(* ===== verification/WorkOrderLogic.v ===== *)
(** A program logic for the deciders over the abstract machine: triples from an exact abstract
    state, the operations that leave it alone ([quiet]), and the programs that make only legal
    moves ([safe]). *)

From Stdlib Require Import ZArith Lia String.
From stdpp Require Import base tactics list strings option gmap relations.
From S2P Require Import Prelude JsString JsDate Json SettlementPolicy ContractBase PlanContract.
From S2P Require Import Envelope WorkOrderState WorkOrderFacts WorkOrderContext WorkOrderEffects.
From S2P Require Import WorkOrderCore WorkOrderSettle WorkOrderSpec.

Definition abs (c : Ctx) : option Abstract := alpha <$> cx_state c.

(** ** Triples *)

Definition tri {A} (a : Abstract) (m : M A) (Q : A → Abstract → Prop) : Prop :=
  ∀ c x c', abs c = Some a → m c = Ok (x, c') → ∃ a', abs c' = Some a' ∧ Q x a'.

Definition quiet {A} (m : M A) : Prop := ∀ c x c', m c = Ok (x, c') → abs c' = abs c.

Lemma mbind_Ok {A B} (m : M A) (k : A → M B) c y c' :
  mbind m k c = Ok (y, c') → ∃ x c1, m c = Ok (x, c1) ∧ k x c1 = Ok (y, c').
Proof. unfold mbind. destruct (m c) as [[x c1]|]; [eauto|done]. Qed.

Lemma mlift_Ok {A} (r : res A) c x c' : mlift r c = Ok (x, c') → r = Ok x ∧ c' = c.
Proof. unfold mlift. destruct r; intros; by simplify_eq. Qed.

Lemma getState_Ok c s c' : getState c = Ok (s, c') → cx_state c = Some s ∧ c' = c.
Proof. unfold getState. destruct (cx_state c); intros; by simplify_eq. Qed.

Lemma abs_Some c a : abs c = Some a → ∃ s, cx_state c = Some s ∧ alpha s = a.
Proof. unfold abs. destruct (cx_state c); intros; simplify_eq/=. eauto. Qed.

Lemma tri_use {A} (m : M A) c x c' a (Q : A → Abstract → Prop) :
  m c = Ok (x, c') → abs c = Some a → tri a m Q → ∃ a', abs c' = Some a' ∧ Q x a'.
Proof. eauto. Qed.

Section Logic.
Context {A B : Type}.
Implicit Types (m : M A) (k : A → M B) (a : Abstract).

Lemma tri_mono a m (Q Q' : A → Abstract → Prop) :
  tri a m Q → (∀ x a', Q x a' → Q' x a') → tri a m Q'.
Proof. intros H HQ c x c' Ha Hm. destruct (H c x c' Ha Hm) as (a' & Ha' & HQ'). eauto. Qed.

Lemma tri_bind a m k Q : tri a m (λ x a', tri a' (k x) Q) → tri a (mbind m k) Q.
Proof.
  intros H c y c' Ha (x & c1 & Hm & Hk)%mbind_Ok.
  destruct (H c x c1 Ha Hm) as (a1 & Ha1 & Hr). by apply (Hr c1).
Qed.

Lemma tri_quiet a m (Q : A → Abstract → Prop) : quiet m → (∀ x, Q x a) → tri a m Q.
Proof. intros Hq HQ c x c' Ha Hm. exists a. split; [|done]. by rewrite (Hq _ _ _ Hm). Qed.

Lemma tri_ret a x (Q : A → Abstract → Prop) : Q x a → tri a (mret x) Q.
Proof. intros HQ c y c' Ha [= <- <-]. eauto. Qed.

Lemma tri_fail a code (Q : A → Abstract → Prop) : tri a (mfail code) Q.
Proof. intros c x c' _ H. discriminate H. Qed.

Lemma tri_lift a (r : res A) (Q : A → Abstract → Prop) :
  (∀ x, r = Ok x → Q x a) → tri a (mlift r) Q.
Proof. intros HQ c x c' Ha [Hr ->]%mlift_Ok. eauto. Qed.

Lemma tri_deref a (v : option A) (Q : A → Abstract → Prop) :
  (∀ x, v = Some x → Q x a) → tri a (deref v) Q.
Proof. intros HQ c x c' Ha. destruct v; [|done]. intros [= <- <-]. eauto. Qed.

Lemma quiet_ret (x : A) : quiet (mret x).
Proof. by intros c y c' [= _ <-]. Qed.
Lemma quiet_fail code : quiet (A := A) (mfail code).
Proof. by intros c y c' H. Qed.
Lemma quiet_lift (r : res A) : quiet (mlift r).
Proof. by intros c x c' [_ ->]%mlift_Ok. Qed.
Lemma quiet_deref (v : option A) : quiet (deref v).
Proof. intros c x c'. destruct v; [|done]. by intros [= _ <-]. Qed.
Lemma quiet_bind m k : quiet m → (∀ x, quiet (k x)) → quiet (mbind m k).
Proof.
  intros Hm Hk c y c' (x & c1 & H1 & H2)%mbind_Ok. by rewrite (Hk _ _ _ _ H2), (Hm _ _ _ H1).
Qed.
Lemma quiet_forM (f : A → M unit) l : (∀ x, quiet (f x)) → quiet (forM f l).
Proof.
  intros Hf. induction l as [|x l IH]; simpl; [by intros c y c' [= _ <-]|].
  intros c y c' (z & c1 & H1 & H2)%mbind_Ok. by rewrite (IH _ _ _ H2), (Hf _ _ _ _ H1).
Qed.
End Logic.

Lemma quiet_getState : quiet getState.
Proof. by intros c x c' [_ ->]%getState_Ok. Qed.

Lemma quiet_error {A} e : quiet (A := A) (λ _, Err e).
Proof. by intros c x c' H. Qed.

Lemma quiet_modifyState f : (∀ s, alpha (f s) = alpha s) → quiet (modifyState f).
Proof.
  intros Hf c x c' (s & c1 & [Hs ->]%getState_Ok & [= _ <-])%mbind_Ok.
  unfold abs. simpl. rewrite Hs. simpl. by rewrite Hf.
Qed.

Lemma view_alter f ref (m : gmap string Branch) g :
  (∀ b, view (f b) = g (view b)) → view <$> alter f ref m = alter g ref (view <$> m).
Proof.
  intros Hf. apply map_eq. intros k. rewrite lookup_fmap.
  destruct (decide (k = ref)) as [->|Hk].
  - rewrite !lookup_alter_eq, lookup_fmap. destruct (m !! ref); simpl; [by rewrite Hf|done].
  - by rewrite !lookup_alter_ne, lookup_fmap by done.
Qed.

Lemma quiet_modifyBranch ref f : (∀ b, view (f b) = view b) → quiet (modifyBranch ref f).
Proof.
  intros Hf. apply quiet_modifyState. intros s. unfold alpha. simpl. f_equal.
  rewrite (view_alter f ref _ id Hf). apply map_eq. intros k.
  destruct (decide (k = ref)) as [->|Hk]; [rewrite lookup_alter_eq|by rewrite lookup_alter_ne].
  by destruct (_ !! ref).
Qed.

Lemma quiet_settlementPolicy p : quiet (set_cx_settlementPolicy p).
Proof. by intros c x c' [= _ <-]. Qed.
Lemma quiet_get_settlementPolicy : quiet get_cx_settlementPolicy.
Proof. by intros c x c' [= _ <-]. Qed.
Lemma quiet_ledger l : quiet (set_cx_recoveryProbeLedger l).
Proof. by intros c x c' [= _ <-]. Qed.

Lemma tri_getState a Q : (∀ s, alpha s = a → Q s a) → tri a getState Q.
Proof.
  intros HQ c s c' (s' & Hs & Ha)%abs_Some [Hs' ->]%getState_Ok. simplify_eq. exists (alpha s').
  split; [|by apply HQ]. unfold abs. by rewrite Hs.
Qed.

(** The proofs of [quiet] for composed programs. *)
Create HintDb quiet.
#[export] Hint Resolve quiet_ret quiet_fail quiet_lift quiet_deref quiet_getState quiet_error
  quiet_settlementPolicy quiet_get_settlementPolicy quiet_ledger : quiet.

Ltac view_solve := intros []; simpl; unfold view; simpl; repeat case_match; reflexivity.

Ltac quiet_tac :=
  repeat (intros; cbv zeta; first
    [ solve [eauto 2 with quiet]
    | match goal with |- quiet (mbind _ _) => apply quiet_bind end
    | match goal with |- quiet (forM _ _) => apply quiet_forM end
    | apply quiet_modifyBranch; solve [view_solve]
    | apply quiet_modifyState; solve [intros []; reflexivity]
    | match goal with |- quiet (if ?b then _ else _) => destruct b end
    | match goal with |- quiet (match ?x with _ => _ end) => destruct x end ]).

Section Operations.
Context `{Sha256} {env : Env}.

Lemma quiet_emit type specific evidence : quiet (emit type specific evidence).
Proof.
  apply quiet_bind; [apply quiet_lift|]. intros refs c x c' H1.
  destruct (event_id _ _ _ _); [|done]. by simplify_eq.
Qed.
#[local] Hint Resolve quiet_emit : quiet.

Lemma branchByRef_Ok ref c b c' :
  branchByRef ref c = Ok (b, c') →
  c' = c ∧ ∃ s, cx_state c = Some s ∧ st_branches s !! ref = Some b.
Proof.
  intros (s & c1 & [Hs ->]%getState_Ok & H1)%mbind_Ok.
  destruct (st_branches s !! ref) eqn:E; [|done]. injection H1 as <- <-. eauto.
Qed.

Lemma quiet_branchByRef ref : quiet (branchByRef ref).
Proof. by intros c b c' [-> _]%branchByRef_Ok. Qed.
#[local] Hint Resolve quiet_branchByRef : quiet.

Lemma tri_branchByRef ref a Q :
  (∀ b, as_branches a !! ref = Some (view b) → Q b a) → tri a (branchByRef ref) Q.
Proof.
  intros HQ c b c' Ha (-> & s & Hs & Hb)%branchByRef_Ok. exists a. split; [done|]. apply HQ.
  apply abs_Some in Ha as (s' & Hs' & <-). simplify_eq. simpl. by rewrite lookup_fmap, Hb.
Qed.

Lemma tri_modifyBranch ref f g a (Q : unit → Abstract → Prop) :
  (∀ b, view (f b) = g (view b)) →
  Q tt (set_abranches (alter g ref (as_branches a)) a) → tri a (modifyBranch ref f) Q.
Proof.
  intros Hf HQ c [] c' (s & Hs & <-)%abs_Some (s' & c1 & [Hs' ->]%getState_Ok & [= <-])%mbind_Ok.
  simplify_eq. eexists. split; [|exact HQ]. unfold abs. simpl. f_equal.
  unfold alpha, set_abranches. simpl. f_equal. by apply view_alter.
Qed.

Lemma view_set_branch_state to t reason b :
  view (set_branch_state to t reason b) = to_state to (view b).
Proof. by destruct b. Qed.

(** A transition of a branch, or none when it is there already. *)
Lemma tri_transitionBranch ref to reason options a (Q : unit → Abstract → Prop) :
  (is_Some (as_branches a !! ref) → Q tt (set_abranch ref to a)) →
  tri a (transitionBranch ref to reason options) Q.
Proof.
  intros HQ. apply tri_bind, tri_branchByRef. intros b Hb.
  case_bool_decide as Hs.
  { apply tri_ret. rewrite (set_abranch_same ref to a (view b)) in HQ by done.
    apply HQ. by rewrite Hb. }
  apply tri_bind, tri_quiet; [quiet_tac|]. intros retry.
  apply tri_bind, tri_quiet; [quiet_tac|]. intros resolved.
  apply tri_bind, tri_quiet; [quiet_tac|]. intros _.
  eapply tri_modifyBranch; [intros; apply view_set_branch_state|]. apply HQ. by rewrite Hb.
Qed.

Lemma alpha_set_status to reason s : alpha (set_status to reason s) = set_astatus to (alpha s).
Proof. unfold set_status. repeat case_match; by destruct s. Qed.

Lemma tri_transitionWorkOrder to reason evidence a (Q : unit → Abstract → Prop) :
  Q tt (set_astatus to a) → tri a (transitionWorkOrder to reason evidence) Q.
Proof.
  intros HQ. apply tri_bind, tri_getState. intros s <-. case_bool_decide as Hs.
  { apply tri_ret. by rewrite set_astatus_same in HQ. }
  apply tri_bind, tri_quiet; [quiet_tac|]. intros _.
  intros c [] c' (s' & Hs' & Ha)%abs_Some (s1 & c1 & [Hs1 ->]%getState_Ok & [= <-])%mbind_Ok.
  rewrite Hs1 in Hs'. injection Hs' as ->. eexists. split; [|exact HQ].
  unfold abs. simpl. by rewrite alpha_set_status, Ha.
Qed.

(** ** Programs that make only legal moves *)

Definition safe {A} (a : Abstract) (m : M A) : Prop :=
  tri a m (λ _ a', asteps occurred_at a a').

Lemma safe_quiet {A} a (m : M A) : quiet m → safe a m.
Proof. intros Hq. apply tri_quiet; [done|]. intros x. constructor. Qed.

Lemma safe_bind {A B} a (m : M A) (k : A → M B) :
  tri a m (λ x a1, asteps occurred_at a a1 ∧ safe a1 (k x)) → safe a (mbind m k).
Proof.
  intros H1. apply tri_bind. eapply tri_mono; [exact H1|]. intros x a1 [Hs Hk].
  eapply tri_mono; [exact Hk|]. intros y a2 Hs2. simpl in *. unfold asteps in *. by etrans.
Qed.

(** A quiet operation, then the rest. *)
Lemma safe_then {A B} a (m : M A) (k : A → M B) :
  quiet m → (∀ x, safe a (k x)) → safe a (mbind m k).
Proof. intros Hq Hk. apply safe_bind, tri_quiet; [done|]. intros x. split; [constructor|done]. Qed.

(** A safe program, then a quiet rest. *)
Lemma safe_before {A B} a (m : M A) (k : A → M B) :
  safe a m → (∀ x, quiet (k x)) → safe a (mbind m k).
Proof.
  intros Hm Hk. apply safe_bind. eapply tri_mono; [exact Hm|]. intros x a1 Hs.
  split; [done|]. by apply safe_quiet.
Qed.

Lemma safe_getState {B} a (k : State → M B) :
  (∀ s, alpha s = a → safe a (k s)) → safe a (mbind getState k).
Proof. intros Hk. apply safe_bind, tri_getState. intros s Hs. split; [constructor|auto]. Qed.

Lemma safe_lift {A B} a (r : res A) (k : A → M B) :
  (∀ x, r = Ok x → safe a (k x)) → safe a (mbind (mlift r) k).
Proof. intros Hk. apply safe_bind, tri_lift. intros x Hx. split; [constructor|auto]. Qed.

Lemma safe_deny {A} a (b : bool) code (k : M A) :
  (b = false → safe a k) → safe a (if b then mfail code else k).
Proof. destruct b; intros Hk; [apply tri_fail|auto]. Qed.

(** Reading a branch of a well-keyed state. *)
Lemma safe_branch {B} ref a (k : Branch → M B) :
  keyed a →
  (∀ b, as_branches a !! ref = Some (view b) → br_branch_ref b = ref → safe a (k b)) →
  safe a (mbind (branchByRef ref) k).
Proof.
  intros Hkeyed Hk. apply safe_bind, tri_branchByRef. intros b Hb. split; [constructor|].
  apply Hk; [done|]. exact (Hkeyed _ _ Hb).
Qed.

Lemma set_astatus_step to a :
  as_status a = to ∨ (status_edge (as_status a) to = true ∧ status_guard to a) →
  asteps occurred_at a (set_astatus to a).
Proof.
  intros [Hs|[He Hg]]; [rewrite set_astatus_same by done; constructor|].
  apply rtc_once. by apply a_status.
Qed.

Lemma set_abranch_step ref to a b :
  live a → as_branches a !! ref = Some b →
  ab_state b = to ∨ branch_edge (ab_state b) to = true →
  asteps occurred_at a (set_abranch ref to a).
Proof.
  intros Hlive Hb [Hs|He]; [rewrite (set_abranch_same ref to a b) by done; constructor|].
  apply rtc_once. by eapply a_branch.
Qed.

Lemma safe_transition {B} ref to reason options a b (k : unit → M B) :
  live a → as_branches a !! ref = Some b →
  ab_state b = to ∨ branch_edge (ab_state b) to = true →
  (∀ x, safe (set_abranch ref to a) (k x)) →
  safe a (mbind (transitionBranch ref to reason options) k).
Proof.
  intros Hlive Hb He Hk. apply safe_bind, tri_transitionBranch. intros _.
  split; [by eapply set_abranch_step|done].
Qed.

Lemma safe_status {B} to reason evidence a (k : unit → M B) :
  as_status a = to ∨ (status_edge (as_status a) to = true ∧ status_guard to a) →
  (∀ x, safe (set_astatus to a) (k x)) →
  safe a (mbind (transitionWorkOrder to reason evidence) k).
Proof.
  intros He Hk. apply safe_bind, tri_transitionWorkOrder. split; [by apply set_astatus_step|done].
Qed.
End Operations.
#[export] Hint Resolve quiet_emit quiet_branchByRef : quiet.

> _Assignment_
Taking the records from the top, repeat each line exactly until you have repeated the line that contains "Proof. eauto. Qed.".

> _Response_
(* ===== verification/WorkOrderLogic.v ===== *)
(** A program logic for the deciders over the abstract machine: triples from an exact abstract
    state, the operations that leave it alone ([quiet]), and the programs that make only legal
    moves ([safe]). *)

From Stdlib Require Import ZArith Lia String.
From stdpp Require Import base tactics list strings option gmap relations.
From S2P Require Import Prelude JsString JsDate Json SettlementPolicy ContractBase PlanContract.
From S2P Require Import Envelope WorkOrderState WorkOrderFacts WorkOrderContext WorkOrderEffects.
From S2P Require Import WorkOrderCore WorkOrderSettle WorkOrderSpec.

Definition abs (c : Ctx) : option Abstract := alpha <$> cx_state c.

(** ** Triples *)

Definition tri {A} (a : Abstract) (m : M A) (Q : A → Abstract → Prop) : Prop :=
  ∀ c x c', abs c = Some a → m c = Ok (x, c') → ∃ a', abs c' = Some a' ∧ Q x a'.

Definition quiet {A} (m : M A) : Prop := ∀ c x c', m c = Ok (x, c') → abs c' = abs c.

Lemma mbind_Ok {A B} (m : M A) (k : A → M B) c y c' :
  mbind m k c = Ok (y, c') → ∃ x c1, m c = Ok (x, c1) ∧ k x c1 = Ok (y, c').
Proof. unfold mbind. destruct (m c) as [[x c1]|]; [eauto|done]. Qed.

Lemma mlift_Ok {A} (r : res A) c x c' : mlift r c = Ok (x, c') → r = Ok x ∧ c' = c.
Proof. unfold mlift. destruct r; intros; by simplify_eq. Qed.

Lemma getState_Ok c s c' : getState c = Ok (s, c') → cx_state c = Some s ∧ c' = c.
Proof. unfold getState. destruct (cx_state c); intros; by simplify_eq. Qed.

Lemma abs_Some c a : abs c = Some a → ∃ s, cx_state c = Some s ∧ alpha s = a.
Proof. unfold abs. destruct (cx_state c); intros; simplify_eq/=. eauto. Qed.

Lemma tri_use {A} (m : M A) c x c' a (Q : A → Abstract → Prop) :
  m c = Ok (x, c') → abs c = Some a → tri a m Q → ∃ a', abs c' = Some a' ∧ Q x a'.
Proof. eauto. Qed.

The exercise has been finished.